Records |
(* ===== verification/JobSchedulerSafety.v ===== *)
(** What the scheduler does over any history of its events: one wake timer at
    most, none once it is stopped or closed, no admission while it is not
    accepting, and startup recovery at most once. *)
From S2P Require Import Prelude Errors Jobs JobRepository Programs JobScheduler.
#[local] Open Scope string_scope. #[local] Open Scope Z_scope.

(** ** The monitor of one function *)

(** The pending timers and the generations they captured. *)
Definition timers : Type := list (nat * Z).

Definition tm_next (g : timers) (e : event port_answer unit) : timers :=
  match e with
  | Event (SetTimeout _ gen) h _ => (h, gen) :: g
  | Event (ClearTimeout h) _ _ => List.filter (λ p, negb (Nat.eqb p.1 h)) g
  | _ => g
  end.

(** A function entered while the scheduler [accepts], or not, and while startup
    recovery is still to be done ([fresh]), or not: timers are set one at a time
    and within the limit, work is admitted only while accepting, and recovery
    runs only while it is to be done. *)
Definition tm_allowed (max : Z) (accepts fresh : bool) (g : timers) (c : port) : Prop :=
  match c with
  | SetTimeout delay _ => g = [] ∧ 0 ≤ delay ≤ max ∧ accepts = true
  | ClearTimeout h => ∃ gen, g = [(h, gen)]
  | ClaimDue _ _ | ClaimManual _ _ | Dispatch _ | AwaitDispatch _ | SetImmediate _ => accepts = true
  | MarkAllInterrupted _ | ClaimStartupCatchUp _ _ => accepts = true ∧ fresh = true
  | _ => True
  end.

(** What has been initialized stays so, and what has been closed stays closed. *)
Definition keeps (i0 c0 : bool) (s : Scheduler) : Prop :=
  (i0 = true → sc_initialized s = true) ∧ (c0 = true → sc_closed s = true).

(** Between the functions: a closed scheduler does not run, and a pending timer
    is the stored one, of the current generation of a running scheduler. *)
Record inv (i0 c0 : bool) (s : Scheduler) (g : timers) : Prop := {
  inv_keeps : keeps i0 c0 s;
  inv_closed : sc_closed s = true → sc_running s = false;
  inv_timer : match sc_timer s with
    | None => g = []
    | Some h => g = [(h, sc_generation s)] ∧ sc_running s = true
    end;
}.

(** The stored timer is the pending one; all that [#cancelTimer] relies on. *)
Definition timer_matches (s : Scheduler) (g : timers) : Prop :=
  match sc_timer s with
  | None => g = []
  | Some h => ∃ gen, g = [(h, gen)]
  end.

Lemma inv_matches i0 c0 s g : inv i0 c0 s g → timer_matches s g.
Proof. intros [_ _ Ht]. unfold timer_matches. destruct (sc_timer s); [destruct Ht; eauto|done]. Qed.

(** A call that is no timer call leaves the pending timers as they were. *)
Definition quiet (c : port) : bool :=
  match c with SetTimeout _ _ | ClearTimeout _ => false | _ => true end.

Section safety.
Context (max : Z) (Hmax : 0 ≤ max) (accepts fresh i0 c0 : bool).
Notation inv := (JobSchedulerSafety.inv i0 c0).
Notation keeps := (JobSchedulerSafety.keeps i0 c0).
Notation allowed := (tm_allowed max accepts fresh).
Notation spec := (spec_t (R := unit) (E := thrown) allowed tm_next inv inv).
Notation rule_call := (spec_call (ans := port_answer) (W := unit) (R := unit) (E := thrown)
  (allowed := allowed) (next := tm_next) (D := inv) (T := inv)).

Lemma spec_quiet c (P : Scheduler → timers → Prop) :
  quiet c = true → (∀ g, allowed g c) → spec P (call_ c) (λ _, P).
Proof. intros Hq Hal. apply (rule_call c). intros s g HP. split; [done|]. intros r w. by destruct c. Qed.

(** The invariant together with facts about the scheduler. *)
Definition at_ (F : Scheduler → Prop) (s : Scheduler) (g : timers) : Prop := inv s g ∧ F s.

Lemma spec_quiet_ok c {A} (f : port_answer c → result thrown A) F :
  quiet c = true → (∀ g, allowed g c) → spec (at_ F) (call_ok c f) (λ _, at_ F).
Proof.
  intros Hq Hal. unfold call_ok. eapply spec_bind; [by apply spec_quiet|].
  intros r. destruct (f r); [by apply spec_ret|]. apply spec_throw. by intros s g [Hi _].
Qed.

Lemma spec_safeNow F : spec (at_ F) safeNow (λ _, at_ F).
Proof.
  unfold safeNow. eapply spec_bind; [by apply (spec_quiet Clock)|]. intros v.
  destruct v as [z|]; [destruct (_ && _)|]; first [by apply spec_ret|apply spec_throw; by intros s g [Hi _]].
Qed.

Lemma spec_dispatch claim F : accepts = true → spec (at_ F) (dispatch claim) (λ _, at_ F).
Proof.
  intros Ha. destruct claim as [claim|]; [|by apply spec_ret]. cbn [dispatch].
  eapply spec_bind; [by apply (spec_quiet (Dispatch claim))|].
  intros [u|e]; [by apply spec_ret|by apply (spec_quiet (OnInternalError e))].
Qed.

Lemma spec_claim_each due now F : accepts = true → spec (at_ F) (claim_each due now) (λ _, at_ F).
Proof.
  intros Ha. induction due as [|job rest IH]; [by apply spec_ret|]. cbn [claim_each].
  eapply spec_bind; [|intros ?; apply IH]. destruct (not_due now job); [by apply spec_ret|].
  eapply spec_bind; [by apply (spec_quiet (ClaimDue (js_id job) now))|]. intros [c|e]; [by apply spec_dispatch|].
  destruct (is_app_error _ _); [by apply spec_ret|by apply (spec_quiet (OnInternalError e))].
Qed.

Lemma spec_claim_due now F : accepts = true → spec (at_ F) (claim_due now) (λ _, at_ F).
Proof.
  intros Ha. unfold claim_due. eapply spec_bind; [by apply (spec_quiet_ok (ListDue now))|].
  intros due. by apply spec_claim_each.
Qed.

Lemma spec_catch_up_each enabled at0 F :
  accepts = true → fresh = true → spec (at_ F) (catch_up_each enabled at0) (λ _, at_ F).
Proof.
  intros Ha Hf. induction enabled as [|job rest IH]; [by apply spec_ret|]. cbn [catch_up_each].
  eapply spec_bind; [|intros ?; apply IH]. destruct (not_due at0 job); [by apply spec_ret|].
  eapply spec_bind; [by apply (spec_quiet (ClaimStartupCatchUp (js_id job) at0))|].
  intros [c|e]; [by apply spec_dispatch|]. destruct (is_app_error _ _); [by apply spec_ret|].
  apply spec_throw. by intros s g [Hi _].
Qed.

(** [#cancelTimer] from any stored timer. *)
Lemma spec_cancelTimer (F : Scheduler → Prop) :
  (∀ s, F s → F (set_timer None s)) →
  (∀ s, F s → keeps s ∧ (sc_closed s = true → sc_running s = false)) →
  spec (λ s g, timer_matches s g ∧ F s) cancelTimer (λ _, at_ (λ s, F s ∧ sc_timer s = None)).
Proof.
  intros HF Hcl. unfold cancelTimer. eapply spec_bind; [apply spec_get|]. intros x0.
  destruct (sc_timer x0) as [h|] eqn:Ex.
  - eapply spec_bind.
    + apply (rule_call (ClearTimeout h) _ (λ _ s g, g = [] ∧ F s)).
      intros s g [(Hm & HFs) ->]. unfold timer_matches in Hm. rewrite Ex in Hm. destruct Hm as [gen ->].
      split; [by exists gen|]. intros r w. cbn. by rewrite Nat.eqb_refl.
    + intros ?. apply spec_modify. intros s g (-> & HFs).
      destruct (Hcl s HFs). split; [by split|]. split; [by apply HF|done].
  - apply spec_ret. intros s g [(Hm & HFs) ->]. unfold timer_matches in Hm. rewrite Ex in Hm.
    destruct (Hcl s HFs). split; [split; [done..|by rewrite Ex]|done].
Qed.

Definition live (s : Scheduler) : Prop := sc_running s = true ∧ sc_closed s = false.

Lemma spec_arm : accepts = true → spec (at_ live) (arm max) (λ _, at_ live).
Proof.
  intros Ha. unfold arm. eapply spec_bind.
  { eapply spec_pre; [|apply (spec_cancelTimer (λ s, live s ∧ keeps s))].
    - intros s g (Hi & HF). split; [by eapply inv_matches|]. by destruct Hi.
    - intros s HF. exact HF.
    - intros s [[_ Hc] Hk]. split; [done|congruence]. }
  intros ?. eapply spec_bind; [by apply (spec_quiet_ok ListEnabled)|].
  intros enabled. destruct (nearest_of enabled None) as [nearest|].
  2: { apply spec_ret. intros s g (Hi & [HF _] & _). by split. }
  eapply spec_bind; [apply spec_safeNow|]. intros now. eapply spec_bind; [apply spec_get|].
  intros x0. eapply spec_bind.
  { apply (rule_call (SetTimeout _ (sc_generation x0)) _ (λ h s g,
      g = [(h, sc_generation s)] ∧ live s ∧ keeps s)).
    intros s g [([_ Hc Ht] & HF & Hn) ->]. rewrite Hn in Ht. subst g. split; [split; [done|split; [lia|done]]|done]. }
  intros h. apply spec_modify. intros s g (Hp & [Hr Hcl] & Hk).
  split; [split; cbn; [done|congruence|done]|done].
Qed.

Lemma current_live gen s : current gen s = true → live s ∧ gen = sc_generation s.
Proof.
  unfold current, live. intros H. destruct (sc_running s), (sc_closed s); try done.
  apply Z.eqb_eq in H. done.
Qed.

(** ** The functions between which the scheduler keeps its invariant *)

(** Arming where the guard holds. *)
Lemma spec_guarded_arm gen : accepts = true → spec inv (s ← get_s; if current gen s then arm max else mret tt) (λ _, inv).
Proof.
  intros Ha. eapply spec_bind; [apply spec_get|]. intros x0. destruct (current gen x0) eqn:E.
  - eapply spec_weaken; [| |by apply spec_arm].
    + intros s g [Hi ->]. split; [done|]. by eapply current_live.
    + by intros ? s g [Hi _].
  - apply spec_ret. by intros s g [Hi _].
Qed.

(** What holds of the function's entry state. *)
Definition entered (s0 : Scheduler) : Prop :=
  (live s0 → accepts = true) ∧ (sc_initialized s0 = false → fresh = true).

Lemma spec_start_task gen s0 :
  entered s0 → spec (λ s g, inv s g ∧ s = s0) (start_task max gen) (λ _, inv).
Proof.
  intros [Ha Hf]. unfold start_task. eapply spec_bind; [apply spec_get|]. intros x0.
  destruct (current gen x0) eqn:E; cbn [negb]; [|apply spec_ret; by intros s g [[Hi _] _]].
  apply current_live in E as [Hl _].
  eapply (spec_pre _ (λ s g, (accepts = true ∧ x0 = s0) ∧ at_ (eq s0) s g)).
  { intros s g [[Hi ->] ->]. split; [split; [by apply Ha|done]|by split]. }
  apply spec_pure. intros [Hacc ->].
  eapply spec_bind; [apply spec_safeNow|]. intros at0. eapply spec_bind; [apply spec_get|]. intros x1.
  eapply spec_bind; [|intros ?; by apply spec_guarded_arm].
  destruct (sc_initialized x1) eqn:Ei; cbn [negb].
  - eapply spec_pre; [intros s g [H _]; exact H|].
    eapply spec_bind; [apply spec_safeNow|]. intros now.
    eapply spec_weaken; [done| |apply (spec_claim_due now (eq s0) Hacc)]. by intros ? s g [Hi _].
  - eapply (spec_pre _ (λ s g, fresh = true ∧ at_ (eq s0) s g)).
    { intros s g [[Hi <-] ->]. split; [by apply Hf|done]. }
    apply spec_pure. intros Hfresh.
    eapply spec_bind; [by apply (spec_quiet_ok (MarkAllInterrupted at0))|]. intros ?.
    eapply spec_bind; [by apply (spec_quiet_ok ListEnabled)|]. intros enabled.
    eapply spec_bind; [by apply spec_catch_up_each|]. intros ?.
    apply spec_modify. intros s g [[[_ Hk] Hc Ht] _]. by split.
Qed.

(** Reporting an error and going on. *)
Lemma spec_report e : spec inv (call_ (OnInternalError e)) (λ _, inv).
Proof. by apply spec_quiet. Qed.

Lemma spec_start_failed gen e : spec inv (start_failed gen e : sched unit) (λ _, inv).
Proof.
  unfold start_failed. eapply spec_bind; [apply spec_get|]. intros x0.
  eapply (spec_bind _ _ _ (λ _, inv)); [|intros ?; by apply spec_throw].
  destruct (gen =? sc_generation x0); [|apply spec_ret; by intros s g [Hi _]].
  eapply spec_bind; [apply (spec_modify _ _ (λ _ s g, timer_matches s g ∧ keeps s ∧ sc_running s = false))|].
  - intros s g [Hi _]. split; [by apply inv_matches in Hi|]. by destruct Hi.
  - intros ?. eapply spec_weaken; [| |apply (spec_cancelTimer (λ s, keeps s ∧ sc_running s = false))]; try done.
    + by intros ? s g [Hi _].
    + by intros s [Hk Hr].
Qed.

(** A timer fires: it is no longer pending, but it is still the stored one. *)
Definition fired (gen : Z) (s : Scheduler) (g : timers) : Prop :=
  live s ∧ keeps s ∧ gen = sc_generation s ∧ g = [].

Lemma spec_wake gen s0 :
  entered s0 → spec (λ s g, fired gen s g ∧ s = s0) (wake max gen) (λ _, inv).
Proof.
  intros [Ha _]. unfold wake. eapply spec_bind; [apply spec_get|]. intros x0.
  eapply (spec_pre _ (λ s g, (accepts = true ∧ current gen x0 = true) ∧ live s ∧ keeps s ∧ g = [])).
  { intros s g [[(Hl & Hk & -> & ->) ->] ->]. split_and!; [by apply Ha| |done..].
    unfold current. destruct Hl as [-> ->]. cbn. apply Z.eqb_refl. }
  apply spec_pure. intros [Hacc ->]. cbn [negb].
  eapply spec_bind; [apply (spec_modify _ _ (λ _, at_ live))|].
  { intros s g (Hl & Hk & ->). split; [split; [done| |done]|done]. destruct Hl as [_ Hc]. cbn. congruence. }
  intros ?. eapply (spec_bind _ _ _ (λ _, inv)).
  { eapply spec_try; [|apply spec_report].
    eapply spec_bind; [apply spec_safeNow|]. intros now.
    eapply spec_weaken; [done| |apply (spec_claim_due now live Hacc)]. by intros ? s g [Hi _]. }
  intros ?. eapply spec_bind; [apply spec_get|]. intros x2. destruct (current gen x2) eqn:E.
  - eapply spec_try; [|apply spec_report]. eapply spec_weaken; [| |by apply spec_arm].
    + intros s g [Hi ->]. split; [done|]. by eapply current_live.
    + by intros ? s g [Hi _].
  - apply spec_ret. by intros s g [Hi _].
Qed.

Lemma spec_refreshSchedule s0 :
  entered s0 → spec (λ s g, inv s g ∧ s = s0) (refreshSchedule max) (λ _, inv).
Proof.
  intros [Ha _]. unfold refreshSchedule. eapply spec_bind; [apply spec_get|]. intros x0.
  destruct (sc_running x0) eqn:Er, (sc_closed x0) eqn:Ec; cbn [negb orb];
    try (apply spec_ret; by intros s g [[Hi _] _]).
  eapply (spec_pre _ (λ s g, accepts = true ∧ at_ live s g)).
  { intros s g [[Hi ->] <-]. split; [by apply Ha|]. by split. }
  apply spec_pure. intros Hacc. eapply spec_try; [|apply spec_report]. eapply spec_weaken; [| |by apply spec_arm].
  - done.
  - by intros ? s g [Hi _].
Qed.

(** Stopping keeps whether the scheduler is closed. *)
Lemma spec_stop b :
  spec (λ s g, inv s g ∧ sc_closed s = b) stop (λ _ s g, inv s g ∧ sc_closed s = b ∧ sc_running s = false).
Proof.
  unfold stop. eapply spec_bind; [apply spec_get|]. intros x0. destruct (sc_running x0) eqn:Er; cbn [negb].
  - eapply spec_bind; [apply (spec_modify _ _
      (λ _ s g, timer_matches s g ∧ keeps s ∧ sc_closed s = b ∧ sc_running s = false))|].
    { intros s g [[Hi Hb] ->]. split; [by apply inv_matches in Hi|]. by destruct Hi. }
    intros ?. eapply spec_weaken;
      [| |apply (spec_cancelTimer (λ s, keeps s ∧ sc_closed s = b ∧ sc_running s = false))]; try done.
    + by intros ? s g (Hi & (_ & HF) & _).
    + by intros s (Hk & _ & Hr).
  - apply spec_ret. intros s g [[Hi Hb] ->]. done.
Qed.

Lemma spec_beginShutdown : spec inv beginShutdown (λ _ s g, inv s g ∧ sc_closed s = true).
Proof.
  unfold beginShutdown. eapply spec_bind; [apply spec_get|]. intros x0. destruct (sc_closed x0) eqn:Ec.
  - apply spec_ret. by intros s g [Hi ->].
  - eapply spec_bind.
    + eapply spec_pre; [|apply (spec_stop false)]. by intros s g [Hi ->].
    + intros ?. apply spec_modify. intros s g ([Hk Hc Ht] & _ & Hr).
      split; [split; [|done|by destruct s]|done]. by destruct Hk.
Qed.

(** Manual admission. *)
Lemma spec_assertAccepting s0 :
  spec (λ s g, inv s g ∧ s = s0) assertAccepting (λ _ s g, live s0 ∧ at_ (eq s0) s g).
Proof.
  unfold assertAccepting. eapply spec_bind; [apply spec_get|]. intros x0.
  destruct (sc_closed x0) eqn:Ec, (sc_running x0) eqn:Er; cbn [negb orb];
    try (apply spec_throw; by intros s g [[Hi _] _]).
  apply spec_ret. intros s g [[Hi ->] ->]. by split.
Qed.

Lemma spec_runNow jobId s0 : entered s0 → spec (λ s g, inv s g ∧ s = s0) (runNow jobId) (λ _, inv).
Proof.
  intros [Ha _]. unfold runNow. eapply spec_bind; [apply spec_assertAccepting|]. intros ?.
  apply spec_pure. intros Hl. eapply spec_bind; [apply spec_safeNow|]. intros now.
  eapply spec_bind; [apply (spec_quiet_ok (ClaimManual jobId now)); [done|intros; by apply Ha]|].
  intros claim. eapply spec_bind; [apply (spec_quiet_ok (AwaitDispatch claim)); [done|intros; by apply Ha]|].
  intros st. destruct (_ && _); [apply spec_throw|apply spec_ret]; by intros s g [Hi _].
Qed.

Lemma spec_runNowAccepted jobId s0 :
  entered s0 → spec (λ s g, inv s g ∧ s = s0) (runNowAccepted jobId) (λ _, inv).
Proof.
  intros [Ha _]. unfold runNowAccepted. eapply spec_bind; [apply spec_assertAccepting|]. intros ?.
  apply spec_pure. intros Hl. eapply spec_bind; [apply spec_safeNow|]. intros now.
  eapply spec_bind; [apply (spec_quiet_ok (ClaimManual jobId now)); [done|intros; by apply Ha]|].
  intros claim. eapply spec_bind; [apply (spec_quiet (SetImmediate claim)); [done|intros; by apply Ha]|].
  intros ?. apply spec_ret. by intros s g [Hi _].
Qed.
End safety.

Task objective | The lines above from the one containing "intros r. destruct" through the one containing "eapply spec_bind; [|intros ?; apply IH]. destruct (not_due now" are to be set down exactly, and no others.

Response to the task |
  intros r. destruct (f r); [by apply spec_ret|]. apply spec_throw. by intros s g [Hi _].
Qed.

Lemma spec_safeNow F : spec (at_ F) safeNow (λ _, at_ F).
Proof.
  unfold safeNow. eapply spec_bind; [by apply (spec_quiet Clock)|]. intros v.
  destruct v as [z|]; [destruct (_ && _)|]; first [by apply spec_ret|apply spec_throw; by intros s g [Hi _]].
Qed.

Lemma spec_dispatch claim F : accepts = true → spec (at_ F) (dispatch claim) (λ _, at_ F).
Proof.
  intros Ha. destruct claim as [claim|]; [|by apply spec_ret]. cbn [dispatch].
  eapply spec_bind; [by apply (spec_quiet (Dispatch claim))|].
  intros [u|e]; [by apply spec_ret|by apply (spec_quiet (OnInternalError e))].
Qed.

Lemma spec_claim_each due now F : accepts = true → spec (at_ F) (claim_each due now) (λ _, at_ F).
Proof.
  intros Ha. induction due as [|job rest IH]; [by apply spec_ret|]. cbn [claim_each].
  eapply spec_bind; [|intros ?; apply IH]. destruct (not_due now job); [by apply spec_ret|].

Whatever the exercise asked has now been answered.